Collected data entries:
· · · · · · ·
(* ===== verification/ProtoReads.v ===== *)
(** * The parser reads proto files as they are meant

    [ParseFile] on a text whose lines are those of a list of declarations does
    what [declare] does for each of them. *)

From S2P Require Import Prelude DataTypes GoText ProtoParser ProtoText.

(** ** Words and lines *)

Lemma plain_spec b : plain b = true ->
  is_space b = false /\ b <> c_brace /\ b <> c_close /\ b <> c_semi /\ b <> c_equal /\ b <> c_slash.
Proof.
  unfold plain. intros [H1 H2]%Bool.andb_true_iff. rewrite Bool.negb_true_iff in H1, H2. split; [done|].
  cbn [existsb] in H2. rewrite !Bool.orb_false_iff in H2. destruct_and? H2.
  split_and!; intros ->; by rewrite is_byte_refl in *.
Qed.

Lemma word_without w c : word w -> c ∈ [c_brace; c_close; c_semi; c_equal; c_slash; c_space] -> c ∉ w.
Proof.
  intros [_ Hw] Hc Hin. rewrite Forall_forall in Hw. destruct (plain_spec c (Hw c Hin)) as (Hs & H).
  rewrite !elem_of_cons, elem_of_nil in Hc. destruct_and? H. destruct_or? Hc; subst; done.
Qed.
(** Refutes that a word has a character of the punctuation. *)
Ltac not_in_word :=
  match goal with
  | H : ?c ∈ ?w, Hw : word ?w |- _ =>
      exfalso; revert H; apply (word_without w c Hw), (bool_decide_unpack _); by vm_compute
  end.

Lemma word_blank_free w : word w -> blank_free w.
Proof. intros [Hn Hw]. split; [done|]. eapply Forall_impl; [exact Hw|]. intros b Hb. by destruct (plain_spec b Hb). Qed.

Lemma word_head w : word w -> exists b t, w = b :: t /\ plain b = true.
Proof. intros [Hn Hw]. destruct Hw as [|b t Hb _]; [done|]. by exists b, t. Qed.

Lemma word_tight w : word w -> tight w.
Proof. intros Hw. by apply blank_free_tight, word_blank_free. Qed.

Lemma word_literal s : bool_decide (gostr s <> []) && forallb plain (gostr s) = true -> word (gostr s).
Proof.
  intros [H1%bool_decide_eq_true H2]%Bool.andb_true_iff. split; [done|]. rewrite forallb_forall in H2.
  rewrite Forall_forall. intros b Hb. by apply H2, list_elem_of_In.
Qed.

Lemma show_word n : word (show n).
Proof.
  split; [apply show_nonempty|]. eapply Forall_impl; [apply show_digit_bytes|]. intros b Hb%digit_byte_cases.
  repeat (apply elem_of_cons in Hb as [->|Hb]; [done|]). by apply elem_of_nil in Hb.
Qed.

Lemma bool_text_word b : word (bool_text b).
Proof. destruct b; by apply word_literal. Qed.

Lemma bool_text_is b : is_word (bool_text b) "true" = b.
Proof. by destruct b. Qed.

(** A line that starts like a word, and ends with a semicolon and a note. *)
Lemma tight_note a t note :
  is_space a = false -> last (a :: t) = Some c_semi -> note_ok note -> tight ((a :: t) ++ note).
Proof.
  intros Ha Hl [->|(sp & text & b & -> & _ & _ & Hb & Hbs)]; [rewrite app_nil_r; by apply (tight_ends a t c_semi)|].
  cbn [app]. apply (tight_ends a _ b); [done| |done]. rewrite app_comm_cons, app_assoc, last_app.
  change (w_comment ++ text) with (c_slash :: c_slash :: text) in *. by rewrite Hb.
Qed.

Lemma cut_note l note : c_slash ∉ l -> tight l -> l <> [] -> note_ok note -> cut_comment (l ++ note) = l.
Proof.
  intros Hc Ht Hn [->|(sp & text & b & -> & Hsp & _ & _ & _)]; unfold cut_comment, w_comment.
  - rewrite app_nil_r, Index_none by done. done.
  - rewrite app_assoc, (Index_app c_slash [c_slash]).
    + rewrite take_app_length. by apply (TrimSpace_pad [] l sp).
    + rewrite elem_of_app. intros [H|H]; [done|]. rewrite Forall_forall in Hsp. by apply Hsp in H.
Qed.

Lemma skipped_plain b t : is_byte c_slash b = false -> skipped (b :: t) = false.
Proof. intros Hb. unfold skipped. cbn [HasPrefix w_comment]. rewrite Hb. by rewrite bool_decide_eq_false_2. Qed.

Lemma skipped_word w t : word w -> skipped (w ++ t) = false.
Proof.
  intros (b & u & -> & Hb)%word_head. apply skipped_plain. destruct (plain_spec b Hb) as (_ & _ & _ & _ & _ & Hs).
  destruct (is_byte_spec c_slash b); [by subst|done].
Qed.

(** *** [key = value;] *)

Lemma assign_semi k v : assign k v = (k ++ gostr " = " ++ v) ++ [c_semi].
Proof. unfold assign. by rewrite <- !app_assoc. Qed.

Lemma assign_split k v :
  word k -> word v -> exists l r, SplitN2 c_equal (TrimSuffix (assign k v) [c_semi]) = Some (l, r) /\
    TrimSpace l = k /\ TrimSpace r = v.
Proof.
  intros Hk Hv. rewrite assign_semi, TrimSuffix_app. exists (k ++ [c_space]), (c_space :: v). split_and!.
  - change (gostr " = ") with ([c_space] ++ c_equal :: [c_space]). rewrite <- !app_assoc. cbn [app].
    change (k ++ c_space :: c_equal :: c_space :: v) with (k ++ [c_space] ++ c_equal :: c_space :: v).
    rewrite app_assoc. apply SplitN2_app. rewrite elem_of_app, list_elem_of_singleton.
    intros [H|H]; [|done]. not_in_word.
  - apply (TrimSpace_pad [] k [c_space]); [by apply word_tight|apply Hk|constructor|by repeat constructor].
  - rewrite <- (app_nil_r (c_space :: v)). apply (TrimSpace_pad [c_space] v []); [by apply word_tight|apply Hv|by repeat constructor|constructor].
Qed.

Lemma assign_last k v : last (assign k v) = Some c_semi.
Proof. rewrite assign_semi. apply last_snoc. Qed.

Lemma assign_tight k v note : word k -> note_ok note -> tight (assign k v ++ note).
Proof.
  intros Hk Hn. pose proof (assign_last k v) as Hl. destruct (word_head k Hk) as (b & t & -> & Hb).
  unfold assign in *. cbn [app] in *. apply tight_note; [|done|done]. by apply plain_spec.
Qed.

Lemma assign_no_slash k v : word k -> word v -> c_slash ∉ assign k v.
Proof.
  intros Hk Hv. unfold assign. rewrite !elem_of_app. intros [H|[H|[H|H]]].
  - not_in_word.
  - revert H. apply (bool_decide_unpack _). by vm_compute.
  - not_in_word.
  - by apply list_elem_of_singleton in H.
Qed.

Lemma assign_nonempty k v : assign k v <> [].
Proof. rewrite assign_semi. by destruct (k ++ _). Qed.

(** What a loop over [key = value;] lines sees. *)
Lemma assign_cut k v note : word k -> word v -> note_ok note ->
  TrimSpace (assign k v ++ note) = assign k v ++ note /\ skipped (assign k v ++ note) = false /\
  cut_comment (assign k v ++ note) = assign k v.
Proof.
  intros Hk Hv Hn. split_and!; [by apply assign_tight| |].
  - unfold assign. rewrite <- app_assoc. by apply skipped_word.
  - apply cut_note; [by apply assign_no_slash| |apply assign_nonempty|done].
    rewrite <- (app_nil_r (assign k v)). apply assign_tight; [done|by left].
Qed.

(** *** Lines of words *)

Definition item (w : bytes) : Prop := word w \/ w = [c_equal].

Lemma items_tail a n k : word a -> word n -> Forall item [a; n; [c_equal]; show k].
Proof.
  intros Ha Hn. apply Forall_cons_2; [by left|]. apply Forall_cons_2; [by left|].
  apply Forall_cons_2; [by right|]. apply Forall_singleton. left. apply show_word.
Qed.

Lemma item_blank_free w : item w -> blank_free w.
Proof. intros [H| ->]; [by apply word_blank_free|]. split; [done|]. by apply Forall_singleton. Qed.

Lemma item_without w c : item w -> c ∈ [c_brace; c_close; c_semi; c_slash; c_space] -> c ∉ w.
Proof.
  intros [H| ->] Hc; [apply (word_without w c H); set_solver|].
  rewrite list_elem_of_singleton. intros ->. revert Hc. apply (bool_decide_unpack _). by vm_compute.
Qed.

Lemma unwords_cons w ws : ws <> [] -> unwords (w :: ws) = w ++ c_space :: unwords ws.
Proof. by destruct ws. Qed.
· · · · · · ·
Starting at the first line of the records above, please copy each line exactly until you reach the line containing "split; [apply show_nonempty|].". Include that line and stop there.

(* ===== verification/ProtoReads.v ===== *)
(** * The parser reads proto files as they are meant

    [ParseFile] on a text whose lines are those of a list of declarations does
    what [declare] does for each of them. *)

From S2P Require Import Prelude DataTypes GoText ProtoParser ProtoText.

(** ** Words and lines *)

Lemma plain_spec b : plain b = true ->
  is_space b = false /\ b <> c_brace /\ b <> c_close /\ b <> c_semi /\ b <> c_equal /\ b <> c_slash.
Proof.
  unfold plain. intros [H1 H2]%Bool.andb_true_iff. rewrite Bool.negb_true_iff in H1, H2. split; [done|].
  cbn [existsb] in H2. rewrite !Bool.orb_false_iff in H2. destruct_and? H2.
  split_and!; intros ->; by rewrite is_byte_refl in *.
Qed.

Lemma word_without w c : word w -> c ∈ [c_brace; c_close; c_semi; c_equal; c_slash; c_space] -> c ∉ w.
Proof.
  intros [_ Hw] Hc Hin. rewrite Forall_forall in Hw. destruct (plain_spec c (Hw c Hin)) as (Hs & H).
  rewrite !elem_of_cons, elem_of_nil in Hc. destruct_and? H. destruct_or? Hc; subst; done.
Qed.
(** Refutes that a word has a character of the punctuation. *)
Ltac not_in_word :=
  match goal with
  | H : ?c ∈ ?w, Hw : word ?w |- _ =>
      exfalso; revert H; apply (word_without w c Hw), (bool_decide_unpack _); by vm_compute
  end.

Lemma word_blank_free w : word w -> blank_free w.
Proof. intros [Hn Hw]. split; [done|]. eapply Forall_impl; [exact Hw|]. intros b Hb. by destruct (plain_spec b Hb). Qed.

Lemma word_head w : word w -> exists b t, w = b :: t /\ plain b = true.
Proof. intros [Hn Hw]. destruct Hw as [|b t Hb _]; [done|]. by exists b, t. Qed.

Lemma word_tight w : word w -> tight w.
Proof. intros Hw. by apply blank_free_tight, word_blank_free. Qed.

Lemma word_literal s : bool_decide (gostr s <> []) && forallb plain (gostr s) = true -> word (gostr s).
Proof.
  intros [H1%bool_decide_eq_true H2]%Bool.andb_true_iff. split; [done|]. rewrite forallb_forall in H2.
  rewrite Forall_forall. intros b Hb. by apply H2, list_elem_of_In.
Qed.

Lemma show_word n : word (show n).
Proof.
  split; [apply show_nonempty|]. eapply Forall_impl; [apply show_digit_bytes|]. intros b Hb%digit_byte_cases.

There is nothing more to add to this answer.